Lemma hs_run_post cfg v evs c net :
  hs_inv cfg v c net → Forall (hs_ok cfg) evs → Forall (λ x, seen x.1) evs →
  ∃ r net', hs_run ss evs c net = Ret (r, net') ∧ hs_post cfg v r net' ∧
    ((∃ l, r = Dropped l) ∨ (∃ c', r = Alive c' ∧ state c' = pump_active) ∨
     (length net' ≤ length net - reads evs)%nat).
Proof.
  intros Hinv Hok Hsn. revert c net Hinv.
  induction Hok as [|[e ev] evs [Hp Hev] _ IH]; intros c net Hinv;
    [|inversion Hsn as [|?? Hse Hsn']; subst; cbn in Hse; specialize (IH Hsn')].
  { exists (Alive c), net. split_and!; [done|by apply hs_inv_alive|]. right. right. simpl. lia. }
  assert (Hst : state c ≠ pump_active).
  { destruct Hinv as (n & k & b & bc & Hs & _). by eapply sim_waits. }
  cbn [hs_run]. apply Z.eqb_neq in Hst. rewrite Hst.
  destruct ev as [j|n|bs].
  - destruct (hs_read_step cfg v e c net j) as (r & net1 & -> & Hpost & Hle); [done..|].
    rewrite bind_Ret. cbv beta iota.
    destruct r as [c1|l]; [|by exists (Dropped l), net1; split_and!; eauto].
    destruct Hpost as [[_ Hinv1]|Hpump].
    + destruct (IH c1 net1 Hinv1) as (r & net2 & Hrun & Hpost & Hend).
      exists r, net2. split_and!; [done..|]. destruct Hend as [?|[?|?]]; [by left|by right; left|].
      right. right. simpl. lia.
    + exists (Alive c1), net1. destruct Hpump as [Hpa Hx]. split_and!.
      * destruct evs as [|[e' ev'] evs']; simpl; [done|]. by rewrite Hpa.
      * by right.
      * right. left. by exists c1.
  - destruct (hs_write_step cfg v e c net n Hinv) as (c1 & -> & Hinv1). rewrite bind_Ret.
    exact (IH c1 net Hinv1).
  - destruct (hs_client_step cfg v e c net bs Hinv) as (c1 & -> & Hinv1). rewrite bind_Ret.
    exact (IH c1 net Hinv1).
Qed.

(** The verdict of a run, with the client's data and the proxy's answer. *)
Definition hs_agrees_in (cfg : config) (v : verdict) (r : hres P) (net : list Z) : Prop :=
  match v with
  | Rejected => ∃ l, r = Dropped l
  | Accepted rest msgs =>
      net = rest ∧ ∃ c b bc, r = Alive c ∧ state c = pump_active ∧
        relay c = Some b ∧ bev_input b = [] ∧ to_relay (io c) ++ bev_output b = msgs ∧
        client c = Some bc ∧ bev_input bc = from_client (io c) ∧ hs_started cfg c msgs rest
  | Waiting msgs =>
      net = [] ∧ ∃ c b bc, r = Alive c ∧ state c ≠ pump_active ∧
        relay c = Some b ∧ to_relay (io c) ++ bev_output b = msgs ∧
        client c = Some bc ∧ bev_input bc = from_client (io c)
  end.

Lemma hs_run_refines_in cfg v evs c net :
  hs_inv cfg v c net → Forall (hs_ok cfg) evs → Forall (λ x, seen x.1) evs → (length net ≤ reads evs)%nat →
  ∃ r net', hs_run ss evs c net = Ret (r, net') ∧ hs_agrees_in cfg v r net'.
Proof.
  intros Hinv Hok Hsn Hn. destruct (hs_run_post cfg v evs c net Hinv Hok Hsn) as (r & net' & Hrun & Hpost & Hend).
  exists r, net'. split; [done|].
  destruct r as [c'|l]; [|rewrite Hpost; by exists l].
  destruct Hpost as [[Hst Hinv']|[Hst (b & bc & Hb & Hbi & Hbc & Hbci & -> & Hsta)]].
  - destruct Hend as [[l ?]|[(? & [= <-] & ?)|Hlen]]; [done..|].
    assert (net' = []) as -> by (destruct net'; [done|simpl in Hlen; lia]).
    destruct Hinv' as (n & k & b & bc & Hs & Hc & Hcb & Hr & Hl & Hh & He & Hi & Hcl & Hcw & Hci & Hby & Hv & Hfd & Hcfd & Hco & Hqt).
    rewrite app_nil_r in Hv. cbn [proto_run] in Hv. rewrite (proj2 (Nat.leb_gt _ _)) in Hv by done.
    rewrite <- Hv. split; [done|]. by exists c', b, bc.
  - split; [done|]. exists c', b, bc. by split_and!.
Qed.
End Handshake.

Definition hs_agrees {P} (cfd rfd : Z) (full : list Z) : config → verdict → hres P → list Z → Prop :=
  hs_agrees_in cfd rfd full (λ _, True).

Lemma hs_run_refines {P} (ss : relay_subsys P) sim `{!HandshakeSim ss sim} cfd rfd full cfg v evs c net :
  hs_inv sim cfd rfd full cfg v c net → Forall (hs_ok cfg) evs → (length net ≤ reads evs)%nat →
  ∃ r net', hs_run ss evs c net = Ret (r, net') ∧ hs_agrees cfd rfd full cfg v r net'.
Proof. intros Hinv Hok Hn. eapply hs_run_refines_in; try done. by apply Forall_forall. Qed.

++++++++

* [TASK PROMPT]: Going back over the entries above, copy word for word every line from the one that has "induction Hok as" on through the one that has "assert (Hst : state c ≠ pump_active).".

* [TASK RESPONSE]:
  induction Hok as [|[e ev] evs [Hp Hev] _ IH]; intros c net Hinv;
    [|inversion Hsn as [|?? Hse Hsn']; subst; cbn in Hse; specialize (IH Hsn')].
  { exists (Alive c), net. split_and!; [done|by apply hs_inv_alive|]. right. right. simpl. lia. }
  assert (Hst : state c ≠ pump_active).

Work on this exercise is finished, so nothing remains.